Today marks the tenth anniversary of the repeal of Don’t Ask, Don’t Tell, a policy put into place on Feb. 28, 1994, to prevent lesbian, gay and bisexual (LGB) service members from serving in the military openly. Although the policy was considered a “compromise” from the previous Department of Defense policy dating back to World War II that empowered the military to pursue – or “ask” – service members suspected of engaging in homosexual acts, DADT nevertheless led to the discharge of an estimated 14,000 service members during the almost 18 years it was in place. Today, the Department of Veterans Affairs is working to reverse the harm done to all LGBTQ+ Veterans.
The repeal of DADT gave LGB service members the freedom to serve without having to hide an essential part of themselves.
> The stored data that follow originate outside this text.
Lemma malformed_first_byte_is_refused_witness :
  let s := sample_state [[131; 5]] in
  (Z.land 131 128 <> 128 ->
   readFrame s = (Err ErrFragmented, feed [5] [] s))
  /\ (fin_set 131 ->
      Z.land 131 64 = 64 \/ Z.land 131 32 = 32 \/ Z.land 131 16 = 16 ->
      readFrame s = (Err ErrRSV, feed [5] [] s))
  /\ (fin_set 131 -> rsv_clear 131 -> ~ known_opcode (Z.land 131 15) ->
      readFrame s = (Err (ErrOpcode (Z.land 131 15)), feed [5] [] s)).
Proof.
  intros s.
  refine (malformed_first_byte_is_refused s 131 [5] [] _ _); by_evaluation.
Defined.

(** A frame whose decoded length is above the maximum is refused as
    soon as its length field is read: neither the mask key nor any
    payload byte is consumed, and no handler is called. *)
Theorem oversized_frame_is_refused s b1 b2 ext rest inc
    (Hfill : fill (ws s) = Some (b1 :: b2 :: ext ++ rest, inc))
    (Hopen : is_open (ws s) = true)
    (Hfin : fin_set b1) (Hrsv : rsv_clear b1)
    (Hop : known_opcode (Z.land b1 15))
    (Hext : length ext = ext_size (Z.land b2 127))
    (Hlen : global_frame_max_size (g (world s))
            < decode_length (Z.land b2 127) ext) :
  readFrame s
  = (Err (ErrTooLarge (decode_length (Z.land b2 127) ext)
            (global_frame_max_size (g (world s)))),
     feed rest inc s)
  /\ is_protocol_error
       (ErrTooLarge (decode_length (Z.land b2 127) ext)
          (global_frame_max_size (g (world s)))) = true
  /\ log (world (feed rest inc s)) = log (world s).
Proof.
  split; [|split; reflexivity].
  eapply readFrame_too_large; eassumption.
Qed.

(** 1 MiB + 1 announced on 64 bits. *)
Lemma oversized_frame_is_refused_witness :
  let s := sample_state [[130; 255; 0; 0; 0; 0; 0; 16; 0; 1; 1; 2; 3; 4]] in
  readFrame s
  = (Err (ErrTooLarge (decode_length (Z.land 255 127) [0; 0; 0; 0; 0; 16; 0; 1])
            (global_frame_max_size (g (world s)))),
     feed [1; 2; 3; 4] [] s)
  /\ is_protocol_error
       (ErrTooLarge (decode_length (Z.land 255 127) [0; 0; 0; 0; 0; 16; 0; 1])
          (global_frame_max_size (g (world s)))) = true
  /\ log (world (feed [1; 2; 3; 4] [] s)) = log (world s).
Proof.
  intros s.
  refine (oversized_frame_is_refused s 130 255 [0; 0; 0; 0; 0; 16; 0; 1]
            [1; 2; 3; 4] [] _ _ _ _ _ _ _); by_evaluation.
Defined.

(** Once the connection is not open, a byte that is still buffered is
    consumed and the frame read fails with "WebSocket is closed": no
    frame is dispatched after the teardown. *)
Theorem closed_connection_reads_nothing s b1 rest inc
    (Hfill : fill (ws s) = Some (b1 :: rest, inc))
    (Hclosed : is_open (ws s) = false) :
  readFrame s = (Err ErrClosed, feed rest inc s).
Proof.
  unfold readFrame.
  erewrite bind_Ok by (apply ReadByte_fill, Hfill).
  now rewrite bind_gets, is_open_feed, Hclosed.
Qed.

Lemma closed_connection_reads_nothing_witness :
  let s := on_ws (set_is_open false) (sample_state [[129; 1; 65]]) in
  readFrame s = (Err ErrClosed, feed [1; 65] [] s).
Proof.
  intros s.
  refine (closed_connection_reads_nothing s 129 [1; 65] [] _ _); by_evaluation.
Defined.

(** No bytes left and none to come: the frame read fails with the error
    of the stream, whatever the state of the connection. *)
Theorem exhausted_stream_is_an_error s
    (Hfill : fill (ws s) = None) :
  readFrame s = (Err ErrTransport, s).
Proof.
  unfold readFrame, bind at 1, ReadByte. now rewrite Hfill.
Qed.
It also recognized what so many of us already knew to be true: That one’s ability to serve in the military should be measured by character, skills and abilities, not who one loves.
For LGB service members, repeal of DADT meant freedom from having to go through the inhumanity of having to lie about the basic aspects of their lives in order to serve in uniform. For many, the repeal also meant freedom from abuse and harassment from leaders and colleagues who disregarded the policy’s explicit bar on pursuing and targeting suspected service members. In truth, there was never an effective mechanism under DADT that truly protected service members from harassment, and repeal was the only way that service members were able to seek recourse against harassment.
As a bisexual Veteran, I chose to present as straight during the push to repeal DADT. It made sense at the time that there was a more pressing need for me as a woman married to a man to say, “No one in my unit cared if anyone was gay while we were in Iraq.” I could talk credibly about how the lack of sufficient Arabic linguists harmed our effectiveness downrange, and my own identity seemed irrelevant. It took many years for me to shed the toxic legacy of having served under DADT and come back out of the closet; I’m proud to recognize this anniversary as my authentic self.
At VA, we continuously work not only to meet the needs of LGBTQ+ Veterans, but also to address ongoing issues that LGBTQ+ Veterans face as a result of the military’s decades-long official policy of homophobia and transphobia. Earlier this year, Veterans Affairs Secretary Denis McDonough made it a priority to ensure that LGBTQ+ Veterans have the same level of access to VA care and services as all other Veterans have. Actions he has taken include establishing a task force to examine how VA policies hinder or prohibit access to care and services and working to remove barriers that transgender Veterans face in accessing gender-affirming care.
Today, we are also taking steps to clarify VA policy for Veterans who were given other than honorable discharges based on homosexual conduct, gender identity or HIV status. Under this newly-issued guidance, VA adjudicators shall find that all discharged service members whose separation was due to sexual orientation, gender identity or HIV status are considered “Veterans” who may be eligible for VA benefits, like VR&E, home loan guaranty, compensation & pension, health care, homeless program and/or burial benefits, so long as the record does not implicate a statutory or regulatory bar to benefits.
This policy statement does not represent a change in law, as Veterans who were discharged under DADT alone have been generally eligible for benefits under current statute and regulation. However, this policy reiterates what constitutes eligibility for benefits under law. In addition, every Character of Discharge case that is initially considered for denial will also get a second look before that action is taken. Given that large numbers of LGBTQ+ Veterans who were affected by previous homophobic and transphobic policies have not applied for a discharge upgrade due to the perception that the process could be onerous, we are hopeful that this policy statement encourages more of them to contact VA to determine their eligibility for care and services.
Although VA recognizes that the trauma caused by the military’s decades-long policy of discrimination against LGBTQ+ people cannot be undone in a few short months, the Biden administration and Secretary McDonough are taking the steps necessary to begin addressing the pain that such policies have created. LGBTQ+ Veterans are not any less worthy of the care and services that all Veterans earn through their service, and VA is committed to making sure that they have equal access to those services.